● **Work instructions**
If a line comes after the one containing "intros Hne Hn. unfold path_join.", leave it out; copy every line before it, and that line too, exactly as written, starting from the first line of the entries.
━━━ Material for the task
Lemma starts_with_cons b name : starts_with [b] name = bool_decide (head name = Some b).
Proof.
  unfold starts_with. destruct name as [|c name]; [done|]. cbn [length take head].
  apply bool_decide_ext. split; by intros [= ->].
Qed.

(** Joining a name adds the one component. *)
Lemma components_join dir name :
  name <> ""%string -> Byte.x2f ∉ as_bytes name -> components (path_join dir name) = components dir ++ [as_bytes name].
Proof.
  intros Hne Hn. unfold path_join.
  assert (starts_with [Byte.x2f] (as_bytes name) = false) as ->.
  { rewrite starts_with_cons. apply bool_decide_eq_false. intros E. apply Hn.
    destruct (as_bytes name) as [|b l]; [done|]. injection E as ->. by left. }
  assert (as_bytes name <> []) as Hb.
  { intros E. apply Hne. rewrite <-(of_bytes_as_bytes name), E. done. }
  assert (forall a, List.filter (fun c => negb (bool_decide (c = []))) (components_from [] (a ++ Byte.x2f :: as_bytes name)) =
    List.filter (fun c => negb (bool_decide (c = []))) (components_from [] a) ++ [as_bytes name]) as Hs.
  { intros a. destruct (components_from_app [] a (Byte.x2f :: as_bytes name)) as (l & x & -> & ->).
    cbn [components_from]. rewrite bool_decide_eq_true_2 by done. rewrite (components_from_name []) by done. cbn [app].
    change (x :: [as_bytes name]) with ([x] ++ [as_bytes name]). rewrite app_assoc, (List.filter_app _ (l ++ [x])). f_equal.
    cbn [List.filter]. by rewrite bool_decide_eq_false_2. }
  unfold components. case_bool_decide as Ea; cbn [orb].
  - subst dir. change (as_bytes ("" +:+ name)) with (as_bytes name).
    rewrite (components_from_name []) by done. cbn [app List.filter]. by rewrite bool_decide_eq_false_2.
  - rewrite <-Hs. destruct (ends_with _ _) eqn:Ew.
    + apply starts_with_spec in Ew as [r Er]. apply (f_equal (rev (A:=byte))) in Er. rewrite rev_involutive in Er.
      rewrite rev_app_distr, rev_involutive in Er.
      rewrite SasFacts.as_bytes_app, Er, <-app_assoc. cbn [app].
      rewrite (Hs (rev r)). rewrite (Hs (rev r ++ [Byte.x2f])). f_equal.
      destruct (components_from_app [] (rev r) [Byte.x2f]) as (l & x & -> & ->).
      cbn [components_from]. rewrite bool_decide_eq_true_2 by done.
      change [x; []] with ([x] ++ [[]:bytes]). rewrite app_assoc, (List.filter_app _ (l ++ [x])). cbn. by rewrite app_nil_r.
    + by rewrite !SasFacts.as_bytes_app.
Qed.

(** What the checks ask of a name, spelled out. *)
Record safe_name (nfc : string -> string) (n : bytes) : Prop := {
  sn_length : 0 < blen n <= MAX_BACKUP_FILENAME_LEN;
  sn_chars : forall c, c ∈ n -> c ∉ [Byte.x2f; Byte.x5c] ++ NTFS_RESERVED;
  sn_first : head n <> Some Byte.x2e;
  sn_last : last n <> Some Byte.x2e /\ last n <> Some Byte.x20;
  sn_hidden : forall c l r, c ∈ BIDI_OR_ZERO_WIDTH -> n <> l ++ c ++ r;
  sn_device : forall r, r ∈ WIN_RESERVED ->
    map to_ascii_lowercase (before Byte.x2e n) <> map to_ascii_lowercase (as_bytes r);
  sn_nfc : nfc (of_bytes n) = of_bytes n
}.

Lemma ends_with_last b n : ends_with [b] n = bool_decide (last n = Some b).
Proof.
  unfold ends_with. cbn [rev app]. rewrite starts_with_cons.
  apply bool_decide_ext. induction n as [|x n _] using rev_ind; [done|]. by rewrite rev_app_distr, last_snoc.
Qed.

Lemma existsb_false {A} (f : A -> bool) l : existsb f l = false <-> forall x, x ∈ l -> f x = false.
Proof.
  rewrite <-not_true_iff_false, existsb_exists. split.
  - intros H x Hx. destruct (f x) eqn:E; [|done]. destruct H. exists x. split; [by apply list_elem_of_In|done].
  - intros H (x & Hx%list_elem_of_In & E). by rewrite H in E.
Qed.

Lemma contains_false p bs : contains p bs = false <-> forall l r, bs <> l ++ p ++ r.
Proof.
  rewrite <-not_true_iff_false, contains_spec. split; [intros H l r E; destruct H; eauto|intros H (l & r & E); by eapply H].
Qed.

Lemma refuse_none {A} (b : bool) (x : A) o : (if b then Some x else o) = None <-> b = false /\ o = None.
Proof. destruct b; naive_solver. Qed.

Lemma refused_filename_none nfc n : refused_filename nfc n = None <-> safe_name nfc n.
Proof.
  unfold refused_filename. rewrite !refuse_none, !orb_false_iff, !existsb_false, !ends_with_last, starts_with_cons,
    !bool_decide_eq_false, N.ltb_ge, negb_false_iff, String.eqb_eq. split.
  - intros (H1 & H2 & (H3 & H4) & ((_ & _) & H5) & H6 & (H7 & H8) & H9 & H10 & H11 & _). split; try done.
    + destruct n; [done|]. split; [unfold blen; cbn; lia|done].
    + intros c Hc%contains_byte [Hf|Hf]%elem_of_app; [set_unfold in Hf; destruct Hf as [-> |[-> |[]]]; congruence|].
      by rewrite H6 in Hc.
    + intros c l r Hc. apply contains_false. by apply H9.
    + intros r Hr. specialize (H10 r Hr). unfold eq_ignore_ascii_case in H10. by apply bool_decide_eq_false in H10.
  - intros [[H1 H1'] H2 H3 [H4 H5] H6 H7 H8].
    assert (forall c, c ∈ [Byte.x2f; Byte.x5c] ++ NTFS_RESERVED -> contains [c] n = false) as Hc.
    { intros c Hc. apply not_true_iff_false. intros Hn%contains_byte. by apply (H2 c). }
    split_and!; try done.
    + by intros ->.
    + apply Hc. set_solver.
    + apply Hc. set_solver.
    + by intros ->.
    + by intros ->.
    + intros c Hf. apply Hc. set_solver.
    + intros c Hf. apply contains_false. intros l r. by apply H6.
    + intros r Hr. apply bool_decide_eq_false. by apply H7.
Qed.

Lemma safe_backup_path_ok nfc canonicalize dir filename p :
  safe_backup_path nfc canonicalize dir filename = inr p <->
  safe_name nfc (as_bytes (trimmed filename)) /\
  exists root, canonicalize dir = Some root /\ p = path_join (path_join root BACKUP_SUBDIR) (trimmed filename).
Proof.
  unfold safe_backup_path, trimmed. rewrite as_bytes_of_bytes.
  pose proof (refused_filename_none nfc (trim (as_bytes filename))) as R.
  destruct (refused_filename nfc (trim (as_bytes filename))) as [msg|].
  - split; [done|]. intros [Hs _]. by apply R in Hs.
  - pose proof (proj1 R eq_refl) as Hs. rewrite (sn_nfc _ _ Hs). destruct (canonicalize dir) as [root|]; [|naive_solver].
    split; [intros [= <-]; eauto|]. by intros (_ & root' & [= <-] & ->).
Qed.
━━━━━━
● **Exercise output**
Lemma starts_with_cons b name : starts_with [b] name = bool_decide (head name = Some b).
Proof.
  unfold starts_with. destruct name as [|c name]; [done|]. cbn [length take head].
  apply bool_decide_ext. split; by intros [= ->].
Qed.

(** Joining a name adds the one component. *)
Lemma components_join dir name :
  name <> ""%string -> Byte.x2f ∉ as_bytes name -> components (path_join dir name) = components dir ++ [as_bytes name].
Proof.
  intros Hne Hn. unfold path_join.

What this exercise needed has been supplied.